Effects of the oxazolidinedione anticonvulsants trimethadione and dimethadione and the barbiturate homolog 5,5-dimethylbarbituric acid on N-nitrosodiethylamine-initiated renal and hepatic carcinogenesis in the F344/NCr rat.

The oxazolidinedione anticonvulsant trimethadione (3,5,5-trimethyl-2,4-oxazolidinedione, TMO) as well as its major metabolite, dimethadione (5,5-dimethyl-2,4-oxazolidinedione, DMO), and a structural analog from the barbiturate series, 5,5-dimethylbarbituric acid (DMB), were fed to F344/NCr male rats previously given a single initiating injection of N-nitrosodiethylamine (NDEA).

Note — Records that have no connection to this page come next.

Lemma checks_decoded checks :
  decode_checks (JArray (check_json <$> checks)) [] = Some checks.
Proof.
  rw /decode_checks. erewrite (imap_ext _ (λ _ v, decode_check v zero_check)); [|intros i v _; by rw lookup_nil].
  rw imap_const. induction checks as [|c checks IH]; [done|]. cbn [fmap list_fmap mapM] in IH |- *.
  rw check_decoded. cbn. by rw IH.
Qed.

(** A plan that verification accepts is read back from its text. *)
Theorem ParsePlan_roundtrip (plan : Plan) :
  accept_plan plan = inr plan → forallb ascii_check (Checks plan) = true →
  ParsePlan (write_value (plan_json plan)) = inr plan.
Proof.
  intros Ha Hascii. assert (Version plan = PlanVersion) as Hv.
  { move: Ha. rw /accept_plan. by destruct (Z.eqb_spec (Version plan) PlanVersion). }
  destruct plan as [version checks]. simpl in Hv, Hascii. subst version.
  assert (∀ c, In c checks → plain (check_json c) = true ∧ strict maxPlanJSONDepth 2 (check_json c) = true) as Hc.
  { intros c Hin. apply check_written. rw forallb_forall in Hascii. by apply Hascii. }
  rw /ParsePlan parse_write.
  - destruct checks as [|c checks]; [done|]. cbn [plain plan_json Checks forallb]. rw andb_true_r.
    apply forallb_forall. intros v [d [<- Hd]]%in_map_iff. by apply Hc.
  - cbn [mbind option_bind]. assert (strict maxPlanJSONDepth 0 (plan_json {| Version := PlanVersion; Checks := checks |}) = true) as ->.
    { destruct checks as [|c checks]; [done|]. cbn -[check_json]. rw andb_true_r.
      change (strict maxPlanJSONDepth 1 (JArray (check_json <$> c :: checks)) = true).
      cbn [strict]. rw (_ : (maxPlanJSONDepth <=? 1)%nat = false) //. cbn [negb andb].
      revert Hc. generalize (c :: checks) as l. induction l as [|d l IH]; intros Hc; [done|]. cbn [fmap list_fmap].
      rw (proj2 (Hc d (or_introl eq_refl))) /=. apply IH. intros c' Hin. by apply Hc; right. }
    assert (decode_plan (plan_json {| Version := PlanVersion; Checks := checks |})
      = Some {| Version := PlanVersion; Checks := checks |}) as ->; [|exact Ha].
    destruct checks as [|c checks]; [done|]. pose proof (checks_decoded (c :: checks)) as Hd.
    rw /decode_plan /plan_json. cbn -[decode_checks check_json]. cbn -[decode_checks check_json] in Hd. change (read_int64 (pretty 1%positive)) with (Some 1%Z). cbn -[decode_checks check_json]. by rw Hd.
Qed.

(** ** The budget (budget.go) *)

Record Budget := {
  MaxContextBytes : Z;
  MaxObservationCount : Z;
  MaxObservationChars : Z;
  MaxFailureLines : Z;
  MaxUncertainLines : Z;
  MaxApprovalLines : Z;
  MaxVerificationLines : Z
}.

Definition DefaultBudget : Budget := {|
  MaxContextBytes := 32 * 1024; MaxObservationCount := 8; MaxObservationChars := 4 * 1024; MaxFailureLines := 32;
  MaxUncertainLines := 16; MaxApprovalLines := 16; MaxVerificationLines := 8 |}.

Definition CompilerVersion : string := "context-compiler-v0.1".

Inductive CompileError :=
  | ErrSnapshotRequired
  | errNegativeBudget
  | ErrBudgetExhausted (reason : string).

Definition Budget_Validate (b : Budget) : option CompileError :=
  if (MaxContextBytes b <? 0)%Z then Some errNegativeBudget else None.

(** ** Input and output (types.go) *)

Record Input := {
  ci_Snapshot : option RecoverySnapshot;
  ci_PendingApprovals : list PendingApproval;
  ci_CurrentWorkspaceSignature : string;
  ci_WorkUnits : list RecoveryWorkUnit;
  ci_NonAuthoritativeNotes : list string;
  ci_Budget : Budget
}.

Inductive FactKind :=
  | FactObjective | FactStatus | FactConstraint | FactAction | FactAttempt | FactEvidence | FactFailure
  | FactUncertainEffect | FactApproval | FactAcceptanceCheck | FactVerification | FactWorkspace | FactWorkUnit.

#[export] Instance FactKind_eq_dec : EqDecision FactKind.
Proof. solve_decision. Defined.

Definition FactKind_String (k : FactKind) : string :=
  match k with
  | FactObjective => "objective"
  | FactStatus => "task_status"
  | FactConstraint => "constraint"
  | FactAction => "action"
  | FactAttempt => "attempt"
  | FactEvidence => "evidence"
  | FactFailure => "failure"
  | FactUncertainEffect => "uncertain_effect"
  | FactApproval => "pending_approval"
  | FactAcceptanceCheck => "acceptance_check"
  | FactVerification => "verification_result"
  | FactWorkspace => "workspace_fact"
  | FactWorkUnit => "work_unit"
  end.

Definition sortedFactKinds : list FactKind :=
  [FactObjective; FactStatus; FactConstraint; FactAction; FactAttempt; FactEvidence; FactFailure; FactUncertainEffect;
   FactApproval; FactAcceptanceCheck; FactVerification; FactWorkspace; FactWorkUnit].

Inductive Freshness := FreshnessUnset | FreshnessCurrent | FreshnessNeedsRefresh | FreshnessUnverifiedCurrent.

Definition Freshness_String (f : Freshness) : string :=
  match f with
  | FreshnessUnset => ""
  | FreshnessCurrent => "current"
  | FreshnessNeedsRefresh => "needs_refresh"
  | FreshnessUnverifiedCurrent => "unverified_current"
  end.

The known promoter, phenobarbital (5-ethyl-5-phenylbarbituric acid, PB), was employed in this study as a positive control. At dosage levels equimolar to 500 ppm PB, none of the three compounds promoted development of hepatocellular adenomas or carcinomas, in contrast to PB. The two oxazolidinedione analogs and DMB caused minimal or no induction of cytochrome P450 isozyme 2B1 (CYP2B1)-mediated alkoxyresorufin O-dealkylase activities following short-term (2 weeks) feeding to separate groups of 6-week-old male F344/NCr rats, in contrast to the dramatic induction caused by PB. Promotion of neither thyroid nor renal neoplasia was observed following prolonged feeding of any of the tested compounds, although a significantly higher frequency of premalignant renal cortical tubular lesions (dysplasias) was seen in rats exposed to TMO following NDEA initiation than in those treated with NDEA alone. These studies provide important additional data on structure/liver tumor promoting activity relationships, and yield further evidence that within this group of structurally related anticonvulsants, it is possible to separate anticonvulsant activity from tumor promoting activity in the rat liver.